No Disclosure of Egg Factory Farm Conditions

An animal rights group has lost its bid to force federal regulators to disclose details of alleged overcrowding on egg-laying hens in Texas factory egg farms.

The 9th U.S. Circuit Court of Appeals Monday refused to compel the U.S. Food and Drug Administration to product inspection reports on conditions in factory egg farms about hen populations and living conditions to protect the farms from trade secrets that might cause competitive underbidding.

The Animal Legal Defense Fund sued in 2011 seeking to force the FDA to produce details of conditions inside the giant industrial barns under the Freedom of Information Act.

Although the FDA produced details of inspections of 11 chicken egg-production facilities and one quail egg-production farm, it withheld information on nearly 300 pages. The FDA refused to release total hen population, number of hen houses, floors per house, cage rows per house, number of cade tiers per house and number of birds per cage for each farm, the opinion states.

The ALDF argued the conditions on factory farms have a direct bearing on food safety. It contends the high population density and allegedly unsanitary conditions lead to diseases like Salmonella and bird flu.

The FDA justified the withholding of the information as trade secret and commercial information that was confidential.

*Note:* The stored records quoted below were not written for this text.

(** X15. Translations and rotations keep the determinant of the matrix, and
    [scale], whatever its [origin], multiplies it by the product of the
    three factors: a transform stays invertible under translations,
    rotations and scalings by nonzero factors. *)
Theorem determinant_effects
  (p : vec3) (angle : R) (axis point : vec3) (rad : bool)
  (s : scalar_or_seq) (origin : origin_arg) (t : LinearTransform) :
  post_mode t -> axis <> Vec.zero ->
  Determinant (matrix (translate p t)) = Determinant (matrix t) /\
  Determinant (matrix (rotate angle axis point rad t)) = Determinant (matrix t) /\
  Determinant (matrix (scale s origin t)) =
    vx (broadcast s) * vy (broadcast s) * vz (broadcast s) * Determinant (matrix t).
Proof.
  intros Hp Hax. split; [|split].
  - apply Determinant_Translate.
  - rewrite matrix_rotate by assumption. cbv zeta.
    rewrite Determinant_Multiply4x4, Determinant_about_point, Determinant_quaternion_matrix.
    + ring.
    + set (h := (if rad then angle else deg2rad angle) / 2).
      set (u := sdiv axis (norm axis)).
      pose proof (normalised_unit axis Hax) as Hu. cbv zeta in Hu. fold u in Hu.
      pose proof (sin2_cos2 h) as Hsc. unfold Rsqr in Hsc.
      replace (cos h * cos h + vx u * sin h * (vx u * sin h)
               + vy u * sin h * (vy u * sin h) + vz u * sin h * (vz u * sin h))
        with (cos h * cos h + (vx u * vx u + vy u * vy u + vz u * vz u) * (sin h * sin h))
        by ring.
      rewrite Hu. lra.
  - unfold matrix, scale. destruct (broadcast s) as [[s0 s1] s2]. cbn [vx vy vz fst snd].
    destruct origin; try destruct (Rlt_dec 0 (norm (GetPosition (T t)))); cbn [T with_T];
      rewrite ?Determinant_Translate, Determinant_Scale, ?Determinant_Translate; reflexivity.
Qed.

Lemma determinant_effects_witness :
  Determinant (matrix (translate (1, 2, 3) fresh)) = Determinant (matrix fresh) /\
  Determinant (matrix (rotate 30 (0, 0, 1) (1, 0, 0) false fresh)) = Determinant (matrix fresh) /\
  Determinant (matrix (scale (Scalar 2) OriginTrue fresh)) =
    vx (broadcast (Scalar 2)) * vy (broadcast (Scalar 2)) * vz (broadcast (Scalar 2))
    * Determinant (matrix fresh).
Proof.
  apply (determinant_effects (1, 2, 3) 30 (0, 0, 1) (1, 0, 0) false (Scalar 2) OriginTrue fresh).
  - reflexivity.
  - unfold Vec.zero. intros E. injection E as E. lra.
Defined.

(** ** The matrix property and nested sequences *)

Lemma copy_elements_rows (m : vtkMatrix4x4) : copy_elements (rows m) Identity = Some m.
Proof. now destruct m. Qed.
(** * TaskDetailModal: the edit buffer of a task and the handlers that mutate it

    A shallow embedding of [src/components/TaskDetailModal.tsx].  The
    component keeps a local copy ([localDetails]) of the task's
    [extendedDetails], mutates it through a dozen handlers and hands it to
    [onUpdateTask] from a debounced effect.

    Conventions of the embedding.
    - A JS [number] used as a pixel coordinate or a byte count is a [Z]; an
      array index is a [nat].
    - An optional property ([p?: T]) is an [option T]; [None] stands for both
      "absent" and [undefined], which the component never tells apart.
    - The types of [../types] are taken as the component uses them: the
      properties it reads or writes are record fields; whatever else an
      object carries is kept in a [rest] map from property name to value, so
      that object spread ([{...a, ...b}]) can be followed on every property.
    - A handler is a computation over the component state that logs the calls
      it makes to the outside ([confirm], [alert], the AI service, ...).  An
      [async] handler is cut at its [await]: one computation up to it, one
      from it on, which may run in a later state.
    - The handlers guarded by [canEdit] hang on controls that the render
      offers in edit mode only ([{canEdit && <button ...>}],
      [disabled={!canEdit}], [draggable={canEdit}]); the properties of what
      they do are stated for edit mode, the guard itself in
      [read_only_buffer_is_frozen]. *)

From stdpp Require Import base strings list gmap pretty.
From Stdlib Require Import ZArith.

(** ** Types imported from [../types] *)

(** The types the component only passes around. *)
Class Schema := {
  JsVal : Type;      (* value of a property the component never names *)
  TaskDecision : Type;  (* [Decision], handed to and received from DecisionModal;
                           renamed, stdpp has a [Decision] of its own *)
  SlideDeck : Type;  (* [SlideDeck], produced by the AI service and the editor *)
}.

Module Position.
Record t := { x : Z; y : Z }.
End Position.

Module CanvasSize.
Record t := { width : Z; height : Z }.
End CanvasSize.

Module Attachment.
Record t := { id : string; name : string; type : string; dataUrl : string }.
End Attachment.

(** [Partial<ActionItem>]: [None] is "key not given". *)
Module ActionItemUpdate.
Record t `{Schema} := {
  id : option string;
  text : option string;
  completed : option bool;
  completedDate : option (option string);
  rest : gmap string JsVal;
}.
End ActionItemUpdate.

Module ActionItem.
Record t `{Schema} := {
  id : string;
  text : string;
  completed : bool;
  completedDate : option string;
  rest : gmap string JsVal;
}.

(** [{ ...ai, ...updates }] *)
Definition spread `{Schema} (ai : t) (updates : ActionItemUpdate.t) : t :=
  {| id := default (id ai) (ActionItemUpdate.id updates);
     text := default (text ai) (ActionItemUpdate.text updates);
     completed := default (completed ai) (ActionItemUpdate.completed updates);
     completedDate :=
       default (completedDate ai) (ActionItemUpdate.completedDate updates);
     rest := ActionItemUpdate.rest updates ∪ rest ai |}.
End ActionItem.

(** [Partial<SubStep>]. *)
Module SubStepUpdate.
Record t `{Schema} := {
  id : option string;
  text : option string;
  notes : option (option string);
  position : option (option Position.t);
  actionItems : option (option (list ActionItem.t));
  attachments : option (option (list Attachment.t));
  rest : gmap string JsVal;
}.

(** [{ position: p }] *)
Definition ofPosition `{Schema} (p : Position.t) : t :=
  {| id := None; text := None; notes := None; position := Some (Some p);
     actionItems := None; attachments := None; rest := ∅ |}.

(** [{ text: s }] *)
Definition ofText `{Schema} (s : string) : t :=
  {| id := None; text := Some s; notes := None; position := None;
     actionItems := None; attachments := None; rest := ∅ |}.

The FDA argued the release of the information would allow competitors to learn a producer’s production rate and to undercut prices and lure customers away.

“Whether or not releasing the requested data would create a likelihood of substantial competitive harm was subject to dispute,” wrote Judge Susan Graber. “The district court did not clearly err in finding that disclosure of the information was likely to cause commercial undercutting,” she concluded.

She was joined by Judges Kim Wardlaw and Mary Murguia.